Conway's Game of Life on the BLiTTER

Gosper Glider Gun The Atari ST’s BLiTTER chip was designed for one thing: moving rectangles of pixels around as fast as possible. It’s not a processor. It can’t branch. It has no ALU. And yet, buried inside it is a smudge mode that turns its halftone pattern registers into a 16-entry lookup table — which means, if you’re creative enough with your data layout, you can coax it into doing arithmetic.

Which raises an obvious question: could you run Conway’s Game of Life on it?

Inspired by Paranoid’s BLiTTER FAQ, I learned that enabling smudge mode turns the halftone pattern into a 16-entry lookup table.
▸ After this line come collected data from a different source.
(* ===== verification/Tss.v ===== *)
(** * The task state segment and the descriptor table: [userprog/tss.c]

    The construction of segment descriptors, the three descriptors [tss_init]
    adds to the loader's table, and the contents of the only TSS. *)
From S2P Require Import Prelude Machine Global Str Paging Kernel Thread Sync SyncLogic Console.
From S2P Require Import Interrupt.

(** [struct gdt_desc] of [kernel/global.h]. *)
Record gdt_desc := GdtDesc {
  limit_low_word : Z;
  base_low_word : Z;
  base_mid_byte : Z;
  attr_low_byte : Z;
  limit_high_attr_high : Z;
  base_high_byte : Z
}.

Definition make_gdt_desc (desc_addr limit attr_low attr_high : Z) : gdt_desc :=
  let desc_base := u32 desc_addr in
  GdtDesc (Z.land limit 0x0000ffff) (Z.land desc_base 0x0000ffff)
    (Z.shiftr (Z.land desc_base 0x00ff0000) 16) (u8 attr_low)
    (u8 (Z.shiftr (Z.land limit 0x000f0000) 16 + u8 attr_high))
    (Z.shiftr desc_base 24).

(** The assignment of a descriptor through a pointer. *)
Definition store_desc (a : Z) (d : gdt_desc) : M mach unit :=
  store16 a (limit_low_word d);;
  store16 (a + 2) (base_low_word d);;
  store8 (a + 4) (base_mid_byte d);;
  store8 (a + 5) (attr_low_byte d);;
  store8 (a + 6) (limit_high_attr_high d);;
  store8 (a + 7) (base_high_byte d).

Definition sizeof_tss : Z := 108.
Definition GDT : Z := 0xc0000503.

(** The field [tss.esp0] is [tss_esp0] of the kernel state; the others are
    the words at the address of [tss].  The result is the operand of [lgdt];
    [ltr] loads [SELECTOR_TSS]. *)
Definition tss_init (im : image) : K Z :=
  on_mach (put_line "tss_init start");;
  let tss_size := sizeof_tss in
  on_mach (memset (tss im) 0 tss_size);;
  kmod (set_esp0 0);;
  on_mach (store32 (tss im + 8) SELECTOR_K_STACK);;
  on_mach (store32 (tss im + 104) tss_size);;
  on_mach (store_desc 0xc0000523 (make_gdt_desc (tss im) (tss_size - 1) TSS_ATTR_LOW TSS_ATTR_HIGH));;
  on_mach (store_desc 0xc000052b (make_gdt_desc 0 0xfffff GDT_CODE_ATTR_LOW_DPL3 GDT_ATTR_HIGH));;
  on_mach (store_desc 0xc0000533 (make_gdt_desc 0 0xfffff GDT_DATA_ATTR_LOW_DPL3 GDT_ATTR_HIGH));;
  let gdt_operand := Z.lor (8 * 7 - 1) (Z.shiftl (u32 0xc0000503) 16) in
  on_mach (put_line "tss_init and ltr done");;
  mret gdt_operand.

(** ** Descriptors *)

Definition ram_desc (r : gmap Z Z) (a : Z) (d : gdt_desc) : gmap Z Z :=
  st8 (st8 (st8 (st8 (st16 (st16 r a (limit_low_word d)) (a + 2) (base_low_word d))
    (a + 4) (base_mid_byte d)) (a + 5) (attr_low_byte d)) (a + 6) (limit_high_attr_high d))
    (a + 7) (base_high_byte d).

Lemma store_desc_eq a d m : store_desc a d m = Ok (tt, set_ram (ram_desc (ram m) a d) m).
Proof. done. Qed.

Lemma ram_desc_agree (P : Z -> Prop) r a d :
  (forall i, within a 8 i -> ~ P i) -> agree P r (ram_desc r a d).
Proof.
  unfold within. intros HP. unfold ram_desc.
  repeat (etransitivity; [|first [apply agree_st16 | apply agree_st8]; apply HP; lia]). done.
Qed.

Lemma land_mid v n k :
  0 <= n -> 0 <= k -> Z.shiftr (Z.land v (Z.shiftl (Z.ones k) n)) n = v / 2 ^ n mod 2 ^ k.
Proof.
  intros Hn Hk. rewrite Z.shiftr_land, <- Z.land_ones, <- Z.shiftr_div_pow2 by done. f_equal.
  rewrite Z.shiftr_shiftl_l, Z.sub_diag by done. apply Z.shiftl_0_r.
Qed.

(** a descriptor that [make_gdt_desc] builds and the code stores reads
    back, the way the processor reads it, as the base, the limit and the
    attributes it was made from: a byte limit, or a limit in pages when the
    attributes have the granularity bit. *)
Theorem make_gdt_desc_reads r a base limit attr_low attr_high :
  0 <= base < 4294967296 -> 0 <= limit < 1048576 -> 0 <= attr_low < 256 ->
  0 <= attr_high < 256 -> attr_high mod 16 = 0 ->
  segment_at (ram_desc r a (make_gdt_desc base limit attr_low attr_high)) a =
  Segment base (if Z.testbit attr_high 7 then limit * 4096 + 4095 else limit) (access_of attr_low).
Proof.
  intros Hb Hl Ha Hh Hh16. unfold segment_at, ram_desc, make_gdt_desc. cbn [limit_low_word
    base_low_word base_mid_byte attr_low_byte limit_high_attr_high base_high_byte].
  repeat first [rewrite ld16_st16_eq | rewrite ld16_st16_ne by lia | rewrite ld16_st8_ne by lia
    | rewrite ld8_st16_ne by lia | rewrite ld8_st8_eq | rewrite ld8_st8_ne by lia].
  rewrite (u32_id base) by done. rewrite !land_low16, !u8_idem.
  change 0x00ff0000 with (Z.shiftl (Z.ones 8) 16). change 0x000f0000 with (Z.shiftl (Z.ones 4) 16).
  rewrite !land_mid, Z.shiftr_div_pow2 by lia.
  change (2 ^ 16) with 65536. change (2 ^ 8) with 256. change (2 ^ 4) with 16.
  change (2 ^ 24) with 16777216.
  assert (Hlow : (u8 (limit / 65536 mod 16 + u8 attr_high)) = limit / 65536 + attr_high) by zmod_lia.
  rewrite Hlow. assert (Hbit : Z.testbit (limit / 65536 + attr_high) 7 = Z.testbit attr_high 7).
  { rewrite !Z.testbit_eqb by lia. f_equal. change (2 ^ 7) with 128. zmod_lia. }
  rewrite Hbit. f_equal; [|destruct (Z.testbit attr_high 7)|].
  - zmod_lia.
  - zmod_lia.
  - zmod_lia.
  - rewrite u8_id by done. done.
Qed.

Lemma make_gdt_desc_reads_witness :
  segment_at (ram_desc ∅ 0x508 (make_gdt_desc 0xc0012340 107 0x89 0x80)) 0x508 =
  Segment 0xc0012340 442367 (Access true 0 false 9).
Proof. apply (make_gdt_desc_reads ∅ 0x508 0xc0012340 107 0x89 0x80); done || lia. Defined.

(** ** The state after [tss_init] *)

Definition ram_tss (im : image) (r : gmap Z Z) : gmap Z Z :=
  let r1 := st32 (st32 (ram_fill r (tss im) 0 108) (tss im + 8) SELECTOR_K_STACK) (tss im + 104) 108 in
  let r2 := ram_desc r1 0xc0000523 (make_gdt_desc (tss im) 107 TSS_ATTR_LOW TSS_ATTR_HIGH) in
  let r3 := ram_desc r2 0xc000052b (make_gdt_desc 0 0xfffff GDT_CODE_ATTR_LOW_DPL3 GDT_ATTR_HIGH) in
  ram_desc r3 0xc0000533 (make_gdt_desc 0 0xfffff GDT_DATA_ATTR_LOW_DPL3 GDT_ATTR_HIGH).

Lemma on_mach_desc a d k :
  on_mach (store_desc a d) k = Done tt (kwith_ram (fun r => ram_desc r a d) k).
Proof. done. Qed.
Lemma on_mach_line s k :
  on_mach (put_line s) k = Done tt (set_km (print (codes s ++ [10]) (km k)) k).
Proof. done. Qed.

Lemma tss_init_eq im k :
  tss im <> 0 ->
  exists cs, tss_init im k =
    Done 0xc00005030037 (set_esp0 0 (set_km (print cs (set_ram (ram_tss im (ram (km k))) (km k))) k)).
Proof.
  intros Hne. eexists. unfold tss_init.
  rewrite (kbind_Done _ _ _ _ _ (on_mach_line _ _)).
  erewrite kbind_Done by
    (apply (on_mach_ram _ (fun r => ram_fill r (tss im) 0 (Z.to_nat sizeof_tss)));
     intros m; apply memset_eq, Hne).
  rewrite (kbind_Done _ _ _ tt (set_esp0 0 _)) by reflexivity.
  do 2 rewrite (kbind_Done _ _ _ _ _ (on_mach_store32 _ _ _)).
  do 3 rewrite (kbind_Done _ _ _ _ _ (on_mach_desc _ _ _)).
  rewrite (kbind_Done _ _ _ _ _ (on_mach_line _ _)). rewrite !kwith_ram_twice.
  unfold mret, K_ret. f_equal. destruct k as [[r e l c] pg e0 th sy me dv].
  unfold kwith_ram, set_esp0, set_km, print, set_ram. cbn [km ram ports eflags screen kp kt ks kmem kdev].
  rewrite <- app_assoc. reflexivity.
Qed.

(** [tss] lies in memory, away from the table the loader left at [GDT]. *)
Definition tss_placed (im : image) : Prop :=
  0 < tss im /\ tss im + sizeof_tss <= 4294967296 /\ apart (tss im) sizeof_tss GDT 56.

Lemma ram_tss_segment im r a d :
  tss_placed im ->
  (a, d) ∈ [(0xc0000523, make_gdt_desc (tss im) 107 TSS_ATTR_LOW TSS_ATTR_HIGH);
            (0xc000052b, make_gdt_desc 0 0xfffff GDT_CODE_ATTR_LOW_DPL3 GDT_ATTR_HIGH);
            (0xc0000533, make_gdt_desc 0 0xfffff GDT_DATA_ATTR_LOW_DPL3 GDT_ATTR_HIGH)] ->
  exists r0, segment_at (ram_tss im r) a = segment_at (ram_desc r0 a d) a.
Proof.
  intros _ Hin. unfold ram_tss.
  assert (Hag : forall r1 b e, b + 8 <= a \/ a + 8 <= b ->
    segment_at (ram_desc r1 b e) a = segment_at r1 a).
  { intros r1 b e Hab. apply (segment_agree (fun i => ~ within b 8 i)).
    - apply ram_desc_agree. tauto.
    - unfold within. intros; lia. }
  rewrite !elem_of_cons in Hin. destruct Hin as [E|[E|[E|E]]].
  - injection E as -> ->. rewrite !Hag by lia. by eexists.
  - injection E as -> ->. rewrite Hag by lia. by eexists.
  - injection E as -> ->. by eexists.
  - by apply not_elem_of_nil in E.
Qed.

Lemma ram_tss_word im r b :
  tss_placed im -> within (tss im) sizeof_tss b ->
  ld8 (ram_tss im r) b =
  ld8 (st32 (st32 (ram_fill r (tss im) 0 108) (tss im + 8) SELECTOR_K_STACK) (tss im + 104) 108) b.
Proof.
  unfold tss_placed, within, apart, GDT, sizeof_tss. intros (_ & _ & Hd) Hb. unfold ram_tss.
  assert (Hag : forall r1 a e, 0xc0000503 <= a -> a + 8 <= 0xc0000503 + 56 ->
    ld8 (ram_desc r1 a e) b = ld8 r1 b).
  { intros r1 a e H1 H2. apply (ram_desc_agree (fun i => ~ within a 8 i)); unfold within; lia. }
  by rewrite !Hag by lia.
Qed.

(** The descriptors and the TSS [tss_init] leaves. *)
Record tss_ready (im : image) (k k' : kst) : Prop := {
  ss_tss : segment_at (ram (km k')) (descriptor_of GDT SELECTOR_TSS) =
    Segment (tss im) (107 * 4096 + 4095) (Access true 0 false 9);
  ss_code : segment_at (ram (km k')) (descriptor_of GDT SELECTOR_U_CODE) =
    Segment 0 4294967295 (Access true 3 true 8);
  ss_data : segment_at (ram (km k')) (descriptor_of GDT SELECTOR_U_DATA) =
    Segment 0 4294967295 (Access true 3 true 2);
  ss_ss0 : ld32 (ram (km k')) (tss im + 8) = SELECTOR_K_STACK;
  ss_esp0 : tss_esp0 k' = 0;
  ss_memory : agree (fun a => ~ within (tss im) sizeof_tss a /\ ~ within GDT 56 a)
    (ram (km k)) (ram (km k'));
  ss_rest : exists cs, k' = set_esp0 0 (set_km (print cs (set_ram (ram (km k')) (km k))) k)
}.

Lemma tss_init_run im k :
  tss_placed im ->
  exists k', tss_init im k = Done 0xc00005030037 k' /\
    idt_operand (8 * 7 - 1) GDT 0xc00005030037 /\ tss_ready im k k'.
Proof.
  intros Hp. pose proof Hp as (H0 & Hb & Hd). unfold sizeof_tss in Hb.
  destruct (tss_init_eq im k) as [cs Hrun]; [lia|]. eexists. split; [exact Hrun|].
  split; [split; reflexivity|].
  split; cbn [km set_esp0 set_km ram print set_ram tss_esp0];
    [| | | |done| |by exists cs].
  - change (descriptor_of GDT SELECTOR_TSS) with 0xc0000523. destruct (ram_tss_segment im (ram (km k)) 0xc0000523 _ Hp ltac:(left)) as [r0 ->].
    rewrite make_gdt_desc_reads; [done|lia|lia|by vm_compute..].
  - change (descriptor_of GDT SELECTOR_U_CODE) with 0xc000052b.
    destruct (ram_tss_segment im (ram (km k)) 0xc000052b _ Hp ltac:(right; left)) as [r0 ->].
    rewrite make_gdt_desc_reads; [done|lia|lia|by vm_compute..].
  - change (descriptor_of GDT SELECTOR_U_DATA) with 0xc0000533.
    destruct (ram_tss_segment im (ram (km k)) 0xc0000533 _ Hp ltac:(right; right; left)) as [r0 ->].
    rewrite make_gdt_desc_reads; [done|lia|lia|by vm_compute..].
  - unfold ld32. rewrite !ram_tss_word by (done || (unfold within, sizeof_tss; lia)).
    change (ld32 (st32 (st32 (ram_fill (ram (km k)) (tss im) 0 108) (tss im + 8) SELECTOR_K_STACK)
      (tss im + 104) 108) (tss im + 8) = SELECTOR_K_STACK).
    rewrite ld32_st32_ne, ld32_st32_eq by lia. done.
  - unfold ram_tss, GDT, sizeof_tss in *.
    repeat (etransitivity; [|apply ram_desc_agree; unfold within; intros; lia]).
    do 2 (etransitivity; [|apply agree_st32; unfold within; intros; lia]).
    intros a Ha. unfold within in Ha. rewrite ld8_ram_fill, decide_False; [done|lia].
Qed.

(** After [tss_init] the selectors the kernel uses for user programs and
    for the task register name, within the table the operand of [lgdt]
    describes, the descriptors they are meant to: flat code and data segments
    of privilege 3 over the whole address space, and a present TSS of
    privilege 0 at the address of [tss], with the kernel's stack segment in
    it. *)
Theorem tss_init_ok im k :
  tss_placed im ->
  exists k', tss_init im k = Done 0xc00005030037 k' /\
    idt_operand (8 * 7 - 1) GDT 0xc00005030037 /\ tss_ready im k k'.
Proof. apply tss_init_run. Qed.

Lemma demo_image_tss : tss_placed demo_image.
Proof. unfold tss_placed, apart, GDT, sizeof_tss. simpl. lia. Qed.

Lemma tss_init_ok_witness :
  exists k', tss_init demo_image bss_kst = Done 0xc00005030037 k' /\
    segment_at (ram (km k')) (descriptor_of GDT SELECTOR_U_CODE) =
      Segment 0 4294967295 (Access true 3 true 8).
Proof.
  destruct (tss_init_ok demo_image bss_kst demo_image_tss) as (k' & Hrun & _ & Hs).
  exists k'. split; [exact Hrun|apply (ss_code _ _ _ Hs)].
Defined.

(** ** The I/O permission bitmap

    The processor lets code of privilege 3 access port [p], when the flags
    give it privilege 0 only, if the bit of [p] is clear in the bitmap that
    starts at the offset the TSS holds in its 16 bits at 102, as long as the
    bitmap's two bytes for [p] lie within the TSS's limit. *)
Definition io_allowed (r : gmap Z Z) (t limit p : Z) : bool :=
  let off := ld16 r (t + 102) + p / 8 in
  bool_decide (off + 1 <= limit) && negb (Z.testbit (ld16 r (t + off)) (p mod 8)).

(** C40: [tss_init] writes the size of the TSS, meant to place the bitmap
    behind its end and so to deny every port, to offset 104, but the
    processor looks for it at offset 102: the bitmap starts at the TSS's
    first byte, and its zeros give every user program the disk's ports. *)
Theorem tss_init_opens_disk im k :
  tss_placed im ->
  exists k', tss_init im k = Done 0xc00005030037 k' /\
    forall p, 0x1f0 <= p <= 0x1f7 ->
      io_allowed (ram (km k')) (tss im)
        (sg_limit (segment_at (ram (km k')) (descriptor_of GDT SELECTOR_TSS))) p = true.
Proof.
  intros Hp. pose proof Hp as (H0 & Hb & Hd). unfold sizeof_tss in Hb.
  destruct (tss_init_eq im k) as [cs Hrun]; [lia|]. eexists. split; [exact Hrun|].
  intros p Hpt. cbn [km set_esp0 set_km ram print set_ram].
  change (descriptor_of GDT SELECTOR_TSS) with 0xc0000523.
  destruct (ram_tss_segment im (ram (km k)) 0xc0000523 _ Hp ltac:(left)) as [r0 ->].
  rewrite make_gdt_desc_reads; [|lia|lia|by vm_compute..]. cbn [sg_limit].
  change (Z.testbit TSS_ATTR_HIGH 7) with true. cbv iota.
  assert (Hz : forall b, 62 <= b <= 63 \/ 102 <= b <= 103 ->
    ld8 (ram_tss im (ram (km k))) (tss im + b) = 0).
  { intros b Hbd. rewrite ram_tss_word by (done || (unfold within, sizeof_tss; lia)).
    rewrite !ld8_st32_ne, ld8_ram_fill, decide_True by lia. done. }
  assert (Ho : ld16 (ram_tss im (ram (km k))) (tss im + 102) = 0).
  { unfold ld16. rewrite <- Z.add_assoc, !Hz by lia. done. }
  unfold io_allowed. rewrite Ho. replace (p / 8) with 62 by (Z.div_mod_to_equations; lia).
  change (0 + 62) with 62. unfold ld16. rewrite <- (Z.add_assoc _ 62 1).
  change (62 + 1) with 63. rewrite !Hz, bool_decide_true by lia.
  change (0 + 256 * 0) with 0. by rewrite Z.bits_0.
Qed.

Lemma tss_init_opens_disk_witness :
  exists k', tss_init demo_image bss_kst = Done 0xc00005030037 k' /\
    io_allowed (ram (km k')) 0xc0011100
      (sg_limit (segment_at (ram (km k')) (descriptor_of GDT SELECTOR_TSS))) 0x1f7 = true.
Proof.
  destruct (tss_init_opens_disk demo_image bss_kst demo_image_tss) as (k' & Hrun & Hio).
  exists k'. split; [exact Hrun|]. apply (Hio 0x1f7). lia.
Defined.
Paranoid uses this to implement saturated increments and chunky to planar conversions (albeit slightly slower than the fastest m68k solution using movep instructions, it could still be useful in some cases.)

Note: For the rest of this article I assume you have some knowledge of how the Blitter works. I recommend taking a look at Paranoid’s FAQ and Atari’s official docs if you need a brush-up.

Lookup tables mean we can approximate some rudimentary calculations. Game of Life needs to count neighbours and apply a simple rule table — could that be enough?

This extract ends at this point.